スーパーマーケット(以下、スーパー)のショッピングカートが脳卒中予防に役立つ日が来るかもしれない。英リバプール・ジョン・ムーア大学教授のIan Jones氏らによる研究で、ハンドルバーに心電図センサーを内蔵したショッピングカートを用いたスクリーニングにより、脳卒中の主な原因である心房細動を持つ人を見つけ出せる可能性が示された。この研究結果は、欧州心臓病学会(ESC)の構成団体の一つであるAssociation of Cardiovascular Nursing & Allied Professions(心血管看護・および関連専門職協会)の年次集会(ACNAP 2023、6月23~24日、英エディンバラ)で発表された。
このショッピングカートを用いたスクリーニング方法は、未診断の心房細動を持つ買い物客を見つけ出すことを目的としている。米アーマンソンUCLA心筋症センターの所長を務めるGregg Fonarow氏は、「心房細動は無症状なこともあるため、脳卒中を発症して初めて心房細動の診断を受ける人もいる。複数の研究から、未診断の心房細動を持つ成人の数は、米国だけで75万~150万人に上ると推定されている」と説明する。一方、Jones氏らによると、世界の診断例と未診断例を含めた心房細動の患者数は4000万人を超えると推定されている。
こうした理由から、できるだけ早く心房細動を持つ人を見つけ出すためのスクリーニング方法に対する関心が高まりつつあるとFonarow氏は説明。「スクリーニングによって心房細動を早期の段階で診断し、脳卒中予防のために経口抗凝固薬による抗凝固療法(抗血栓療法)を開始できる可能性がある」と話す。

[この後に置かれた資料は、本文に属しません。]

(* ===== verification/Fanout.v ===== *)
(** benchmarks/python/sleep_fanout.py: a thread per task, each of which sleeps and then writes
    its own element of a shared list, as a step relation over all schedules. *)
From S2P Require Import Prelude PyStr Loops Schedules Threads.

(** * The program *)

Record config := Config { tasks : nat; sleep_ms : nat }.

(** The next action of a task: to sleep, or to write its result.  It has returned when it has
    written, or when [time.sleep] raised: the exception ends the thread and no other. *)
Inductive task_state := Sleeping | Writing | Returned.

(** [Starting n] started [n] threads, [Joining n] joined [n] threads. *)
Inductive main_state := Starting (n : nat) | Joining (n : nat) | Finished.

#[export] Instance task_state_eq_dec : EqDecision task_state.
Proof. solve_decision. Defined.
#[export] Instance main_state_eq_dec : EqDecision main_state.
Proof. solve_decision. Defined.

Record state := State {
  main_thread : main_state;
  threads : list task_state;
  results : list nat;
}.

Inductive thread := Main | Task (i : nat).

Definition start (c : config) : state :=
  State (Starting 0) (replicate (tasks c) Sleeping) (replicate (tasks c) 0).

Definition step_main (c : config) (s : state) : option state :=
  let goto m := Some (State m (threads s) (results s)) in
  match main_thread s with
  | Starting n => goto (if n <? tasks c then Starting (S n) else Joining 0)
  | Joining n =>
      if n <? tasks c then
        match threads s !! n with Some Returned => goto (Joining (S n)) | _ => None end
      else goto Finished
  | Finished => None
  end.

(** The thread [i] has been started. *)
Definition started (s : state) (i : nat) : bool :=
  match main_thread s with Starting n => i <? n | _ => true end.

Section program.

(** Whether [time.sleep] of so many milliseconds returns; it raises for a delay that the clock
    of the platform cannot express. *)
Context (sleeps : nat → bool).

Definition sleep_task (c : config) (i : nat) (s : state) : option state :=
  match threads s !! i with
  | Some Sleeping =>
      let next := if sleeps (sleep_ms c) then Writing else Returned in
      Some (State (main_thread s) (<[i := next]> (threads s)) (results s))
  | Some Writing =>
      match set_item (results s) i i with
      | Ok results => Some (State (main_thread s) (<[i := Returned]> (threads s)) results)
      | Raise _ => Some (State (main_thread s) (<[i := Returned]> (threads s)) (results s))
      end
  | _ => None
  end.

Definition step (c : config) (t : thread) (s : state) : option state :=
  match t with
  | Main => step_main c s
  | Task i => if started s i then sleep_task c i s else None
  end.

Definition printed (s : state) : str := lit "checksum: " ++ decn (foldl Nat.add 0 (results s)) ++ [newline].

Definition main_config (environ : gmap str str) : config :=
  Config (env_int environ (lit "BENCH_SLEEP_TASKS") 512) (env_int environ (lit "BENCH_SLEEP_MS") 5).

(** [main], with the threads in some schedule; [None] while the schedule has not ended. *)
Definition main (python : interpreter) (environ : gmap str str) (schedule : list thread) :
    result (option str) :=
  _ ← require_free_threaded python;
  let c := main_config environ in
  Ok (match run (step c) schedule (start c) with
      | Some s => match main_thread s with Finished => Some (printed s) | _ => None end
      | None => None
      end).

(** * The invariant *)

(** What the element of a task holds, and the steps it has left. *)
Definition value_of (i : nat) (t : task_state) (c : config) : nat :=
  match t with Returned => if sleeps (sleep_ms c) then i else 0 | _ => 0 end.

Definition cost (c : config) (t : task_state) : Z :=
  match t with Sleeping => if sleeps (sleep_ms c) then 2 else 1 | Writing => 1 | Returned => 0 end.

Definition task_ok (c : config) (s : state) (i : nat) (t : task_state) : Prop :=
  (t = Writing → sleeps (sleep_ms c) = true) ∧ results s !! i = Some (value_of i t c).

Definition main_ok (c : config) (s : state) : Prop :=
  let joined n := ∀ i, i < n → threads s !! i = Some Returned in
  match main_thread s with
  | Starting n => n ≤ tasks c
  | Joining n => n ≤ tasks c ∧ joined n
  | Finished => joined (tasks c)
  end.

Record inv (c : config) (s : state) : Prop := {
  inv_threads : length (threads s) = tasks c;
  inv_results : length (results s) = tasks c;
  inv_tasks : ∀ i t, threads s !! i = Some t → task_ok c s i t;
  inv_main : main_ok c s;
}.

Definition main_left (c : config) (m : main_state) : nat :=
  match m with
  | Starting n => (tasks c - n) + 1 + tasks c + 1
  | Joining n => (tasks c - n) + 1
  | Finished => 0
  end.

Definition remaining (c : config) (s : state) : Z :=
  (Z.of_nat (main_left c (main_thread s)) + weight (cost c) (threads s))%Z.

Lemma fanout_inv_start c : inv c (start c).
Proof.
  constructor; cbn; [apply length_replicate..| |].
  - intros i t [-> Hi]%lookup_replicate_1. split; [done|]. cbn. by apply lookup_replicate_2.
  - unfold main_ok. cbn. lia.
Qed.

Lemma fanout_inv_step_main c s s' : inv c s → step_main c s = Some s' → inv c s'.
Proof.
  intros [H1 H2 H3 H4] H. unfold step_main in H. unfold main_ok in H4.
  destruct (main_thread s) as [n|n|]; [| |done].
  - injection H as <-. constructor; cbn; try done. unfold main_ok.
    destruct (Nat.ltb_spec n (tasks c)); cbn; [lia|]. split; [lia|]. intros i Hi. lia.
  - destruct H4 as [Hn Hjoined]. destruct (Nat.ltb_spec n (tasks c)).
    + destruct (threads s !! n) as [[]|] eqn:En; [done..| |done]. injection H as <-.
      constructor; cbn; try done. unfold main_ok. cbn. split; [lia|]. intros i Hi.
      assert (i = n ∨ i < n) as [->|Hlt] by lia; [done|]. by apply Hjoined.
    + injection H as <-. constructor; cbn; try done. unfold main_ok. cbn.
      intros i Hi. apply Hjoined. lia.
Qed.

(** Changing a task that has not returned does not touch what the main thread knows. *)
Lemma main_ok_task c s i t t' results' :
  threads s !! i = Some t → t ≠ Returned → main_ok c s →
  main_ok c (State (main_thread s) (<[i := t']> (threads s)) results').
Proof.
  intros Hi Ht H. unfold main_ok in *. cbn. destruct (main_thread s) as [n|n|]; [done|..].
  - split; [apply H|]. intros j Hj. rewrite list_lookup_insert_ne; [by apply H|].
    intros ->. apply H in Hj. by simplify_eq.
  - intros j Hj. rewrite list_lookup_insert_ne; [by apply H|]. intros ->. apply H in Hj. by simplify_eq.
Qed.

Lemma inv_sleep_task c i s s' : inv c s → sleep_task c i s = Some s' → inv c s'.
Proof.
  intros [H1 H2 H3 H4] H. unfold sleep_task in H.
  destruct (threads s !! i) as [[]|] eqn:Ei; [| |done..].
  - injection H as <-. pose proof (H3 i _ Ei) as [_ Hv]. cbn in Hv.
    constructor; cbn; [by rewrite length_insert|done| |by eapply main_ok_task].
    intros j t Hj. destruct (decide (i = j)) as [<-|Hne].
    + rewrite list_lookup_insert_eq in Hj by (by eapply lookup_lt_Some). injection Hj as <-.
      unfold task_ok, value_of. cbn. destruct (sleeps (sleep_ms c)) eqn:E; rewrite ?E; done.
    + rewrite list_lookup_insert_ne in Hj by done. by apply H3.
  - pose proof (H3 i _ Ei) as [Hs _]. specialize (Hs eq_refl).
    rewrite set_item_Ok in H by (rewrite H2, <- H1; by eapply lookup_lt_Some). injection H as <-.
    constructor; cbn; [by rewrite length_insert..| |by eapply main_ok_task].
    assert (i < length (results s)) by (rewrite H2, <- H1; by eapply lookup_lt_Some).
    intros j t Hj. destruct (decide (i = j)) as [<-|Hne].
    + rewrite list_lookup_insert_eq in Hj by (by eapply lookup_lt_Some). injection Hj as <-.
      unfold task_ok, value_of. cbn. rewrite Hs, list_lookup_insert_eq by done. done.
    + rewrite list_lookup_insert_ne in Hj by done. unfold task_ok. cbn.
      rewrite list_lookup_insert_ne by done. by apply H3.
Qed.

Lemma inv_step c t s s' : inv c s → step c t s = Some s' → inv c s'.
Proof.
  intros Hinv H. destruct t as [|i]; cbn [step] in H; [by eapply fanout_inv_step_main|].
  destruct (started s i); [|done]. by eapply inv_sleep_task.
Qed.

(** * Every schedule ends *)

Lemma fanout_cost_nonneg c t : (0 ≤ cost c t)%Z.
Proof. unfold cost. destruct t, (sleeps (sleep_ms c)); lia. Qed.

Lemma fanout_remaining_step c t s s' : step c t s = Some s' → remaining c s = (remaining c s' + 1)%Z.
Proof.
  unfold remaining. destruct t as [|i]; cbn [step].
  - unfold step_main. destruct (main_thread s) as [n|n|]; [| |done].
    + intros [= <-]. destruct (Nat.ltb_spec n (tasks c)); cbn; lia.
    + destruct (Nat.ltb_spec n (tasks c)).
      * destruct (threads s !! n) as [[]|]; [done..| |done]. intros [= <-]. cbn. lia.
      * intros [= <-]. cbn. lia.
  - destruct (started s i); [|done]. unfold sleep_task.
    destruct (threads s !! i) as [[]|] eqn:Ei; [| |done..].
    + intros [= <-]. cbn [main_thread threads]. rewrite (weight_insert _ _ _ _ _ Ei).
      destruct (sleeps (sleep_ms c)) eqn:E; cbn [cost]; rewrite ?E; lia.
    + destruct (set_item (results s) i i); intros [= <-]; cbn [main_thread threads];
        rewrite (weight_insert _ _ _ _ _ Ei); cbn [cost]; lia.
Qed.

(** A task that has started and not returned can move. *)
Lemma task_moves c s i t :
  threads s !! i = Some t → t ≠ Returned → started s i = true → moves (step c) s.
Proof.
  intros Hi Ht Hs. exists (Task i). cbn [step]. rewrite Hs. unfold sleep_task. rewrite Hi.
  destruct t; [eauto| |done]. destruct (set_item (results s) i i); eauto.
Qed.

Definition finished (s : state) : Prop := main_thread s = Finished.

#[export] Instance finished_dec s : Decision (finished s).
Proof. unfold finished. apply _. Defined.

Lemma fanout_progress c s : inv c s → ¬ finished s → moves (step c) s.
Proof.
  intros [H1 H2 H3 H4] Hf. unfold finished in Hf. unfold main_ok in H4.
  destruct (main_thread s) as [n|n|] eqn:Em; [| |done].
  - exists Main. cbn [step]. unfold step_main. rewrite Em. eauto.
  - destruct (Nat.ltb_spec n (tasks c)) as [Hn|Hn].
    + destruct (lookup_lt_is_Some_2 (threads s) n) as [t Ht]; [lia|].
      destruct (decide (t = Returned)) as [->|Hne].
      * exists Main. cbn [step]. unfold step_main. rewrite Em, Ht.
        destruct (Nat.ltb_spec n (tasks c)); [eauto|lia].
      * apply (task_moves c s n t); [done..|]. unfold started. by rewrite Em.
    + exists Main. cbn [step]. unfold step_main. rewrite Em.
      destruct (Nat.ltb_spec n (tasks c)); [lia|eauto].
Qed.

#[export] Instance fanout_terminating c :
  Terminating (step c) (start c) finished (inv c) (remaining c).
Proof.
  split.
  - apply fanout_inv_start.
  - apply inv_step.
  - apply fanout_remaining_step.
  - intros s. unfold remaining. pose proof (weight_nonneg (cost c) (threads s) (fanout_cost_nonneg c)). lia.
  - intros s Hinv Hf. pose proof (inv_main c s Hinv) as Hm. unfold remaining, main_ok in *.
    rewrite Hf in *. cbn [main_left]. rewrite weight_none; [done|].
    intros i t Hi. pose proof (inv_threads c s Hinv). apply lookup_lt_Some in Hi as Hlt.
    rewrite Hm in Hi by lia. by injection Hi as <-.
  - apply fanout_progress.
Qed.

(** At the end the list holds the number of each task, or zeros when nothing could sleep. *)
Lemma final_results c s :
  inv c s → finished s → results s = if sleeps (sleep_ms c) then seq 0 (tasks c) else replicate (tasks c) 0.
Proof.
  intros [H1 H2 H3 H4] Hf. unfold finished in Hf. unfold main_ok in H4. rewrite Hf in H4.
  apply list_eq. intros i. destruct (decide (i < tasks c)) as [Hi|Hi].
  - destruct (H3 i Returned (H4 i Hi)) as [_ ->]. cbn.
    destruct (sleeps (sleep_ms c)); symmetry; [by apply lookup_seq|by apply lookup_replicate_2].
  - rewrite lookup_ge_None_2 by lia. symmetry. apply lookup_ge_None_2.
    destruct (sleeps (sleep_ms c)); rewrite ?length_seq, ?length_replicate; lia.
Qed.

End program.

(** * The sum *)

Lemma foldl_add l n : foldl Nat.add n l = n + foldl Nat.add 0 l.
Proof. revert n. induction l as [|a l IH]; intros n; cbn; [lia|]. rewrite (IH (n + a)), (IH a). lia. Qed.

Lemma sum_seq n : 2 * foldl Nat.add 0 (seq 0 n) = n * (n - 1).
Proof.
  induction n as [|n IH]; [done|]. rewrite seq_S, foldl_app. cbn [foldl plus]. nia.
Qed.

Lemma sum_zeros n : foldl Nat.add 0 (replicate n 0) = 0.
Proof. induction n as [|n IH]; [done|exact IH]. Qed.

(** * The property *)

(** C29: Whatever the order in which the threads of sleep_fanout.py run, no schedule is longer
    than the steps of all threads, one that has not ended can go on and be completed, it has
    ended exactly when it has taken all those steps, and then the list holds every task's
    number at its index and the program prints their sum tasks * (tasks - 1) / 2.  When the
    delay is one that [time.sleep] refuses, every thread ends with the exception, and the
    program still ends and prints the sum 0. *)
Theorem fanout_correct (sleeps : nat → bool) python environ schedule s :
  let c := main_config environ in
  let steps_of_task := if sleeps (sleep_ms c) then 2 else 1 in
  let all_steps := (2 + steps_of_task) * tasks c + 2 in
  run (step sleeps c) schedule (start c) = Some s →
  length schedule ≤ all_steps ∧
  (main_thread s = Finished ↔ length schedule = all_steps) ∧
  (∃ rest s', run (step sleeps c) (schedule ++ rest) (start c) = Some s' ∧ main_thread s' = Finished) ∧
  (main_thread s = Finished →
     results s = (if sleeps (sleep_ms c) then seq 0 (tasks c) else replicate (tasks c) 0) ∧
     (require_free_threaded python = Ok tt →
      main sleeps python environ schedule =
        Ok (Some (lit "checksum: "
                  ++ decn (if sleeps (sleep_ms c) then tasks c * (tasks c - 1) / 2 else 0) ++ [newline])))).
Proof.
  intros c per all Hrun. pose proof Hrun as Hsteps%run_steps.
  pose proof (steps_bound (step sleeps c) schedule s Hsteps) as Hle.
  pose proof (final_length (step sleeps c) schedule s Hsteps) as Hiff.
  assert (remaining sleeps c (start c) = Z.of_nat all) as Hall.
  { unfold remaining, all, per. cbn [start main_thread threads main_left]. rewrite weight_replicate.
    unfold cost. destruct (sleeps (sleep_ms c)); lia. }
  rewrite Hall in Hle, Hiff. split; [lia|]. split; [|split].
  - change (finished s ↔ length schedule = all). rewrite Hiff. lia.
  - destruct (completed (step sleeps c) schedule s Hsteps) as (rest & s' & Hs' & Hf).
    exists rest, s'. by rewrite run_steps.
  - intros Hf. pose proof (steps_ok (step sleeps c) schedule s Hsteps) as Hinv.
    pose proof (final_results sleeps c s Hinv Hf) as Hres. split; [done|]. intros Hpy.
    unfold main. rewrite Hpy. cbn [mbind result_bind]. fold c. rewrite Hrun, Hf. unfold printed.
    rewrite Hres. destruct (sleeps (sleep_ms c)); [|by rewrite sum_zeros].
    rewrite <- sum_seq, Nat.mul_comm, Nat.div_mul by done. done.
Qed.

Definition fanout_environ : gmap str str := {[lit "BENCH_SLEEP_TASKS" := lit "3"]}.
Definition fanout_schedule : list thread :=
  let c := main_config fanout_environ in
  fair_schedule (step (λ _, true) c) (map Task [2; 0; 1] ++ [Main]) 60 [] (start c).

Lemma fanout_correct_witness :
  main (λ _, true) python_sample fanout_environ fanout_schedule =
  Ok (Some (lit "checksum: 3" ++ [newline])).
Proof.
  destruct (run (step (λ _, true) (main_config fanout_environ)) fanout_schedule
              (start (main_config fanout_environ))) as [s|] eqn:Es; [|vm_compute in Es; discriminate Es].
  destruct (fanout_correct (λ _, true) python_sample fanout_environ fanout_schedule s Es)
    as (_ & _ & _ & H).
  apply H; [|vm_compute; reflexivity]. vm_compute in Es. injection Es as <-. reflexivity.
Defined.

Jones氏らは今回、心電図センサーがハンドルに装備された10台のショッピングカートを使った実験を、2カ月にわたり、4カ所のスーパーで実施した。これらのスーパーには、薬局も併設されていた。
試験参加者が、ショッピングカートのハンドルバーを1分以上握っている間に、ハンドルバーの心電図センサーがその人の心拍リズムを評価し、問題がなければセンサーが緑色に、問題が検出された場合には赤色に点灯する。緑色に点灯した買い物客に対しては、その後、手首の脈拍測定によるスクリーニングを実施し、ハンドルバーの心電図センサーによるスクリーニング結果の正確性を確認した。一方、赤色に点灯した買い物客に対しては、施設に併設する薬局の薬剤師が手首の脈拍測定によるスクリーニングを行うとともに、ショッピングカートに装備されたものとは異なるセンサーによるスクリーニングも行った。さらに、赤色に点灯した買い物客の心電図データは循環器専門医によっても確認された。
最終的に2,155人の買い物客がこの研究に参加した。研究参加者には、1)心房細動は検出されなかった、2)心房細動が検出され、確認された(2週間以内に循環器専門医の受診を予約)、3)心房細動の有無が不確定であり、スクリーニングのやり直しも可能、のいずれかの結果が示された。
その結果、220人が、センサーが赤色に点灯するか手首の脈拍測定で不整脈が検出される、あるいはその両方が当てはまり、心房細動の疑いありと判定された。このうち、最終的に59人が心房細動と診断された。残りの参加者のうち、115人では心房細動は検出されず、46人で不確定との結果が示された。心房細動と診断された59人の平均年齢は74歳で、女性が43%を占めていた。また、59人中20人は、すでに心房細動を持っていることを把握していたが、その他の人は、今回の研究で初めて心房細動と診断された。
全体的な精度については、このショッピングカートによるスクリーニングで心房細動が検出された買い物客のうち、実際に心房細動と診断された人の割合は4分の1から2分の1程度にとどまっていた(陽性的中率0.24〜0.56)。つまり、このスクリーニング方法では、多くの人が、実際には心房細動を持っていないのに持っていると誤って診断されていたということだ。同時に、実際に心房細動を持っていた人たちの約半数で、このスクリーニング方法では心房細動が見逃されていた(陰性的中率0.55〜1.00)。
ただし、今回の研究では、無作為に選ばれた買い物客の3分の2は研究参加を快諾していたことから、この方法は一般の人たちに受け入れられやすく、精度の問題が改善されれば今後も研究を重ねていく価値があるとJones氏は主張している。
なお、学会発表された研究結果は、査読を受けて医学誌に掲載されるまでは一般に予備的なものと見なされる。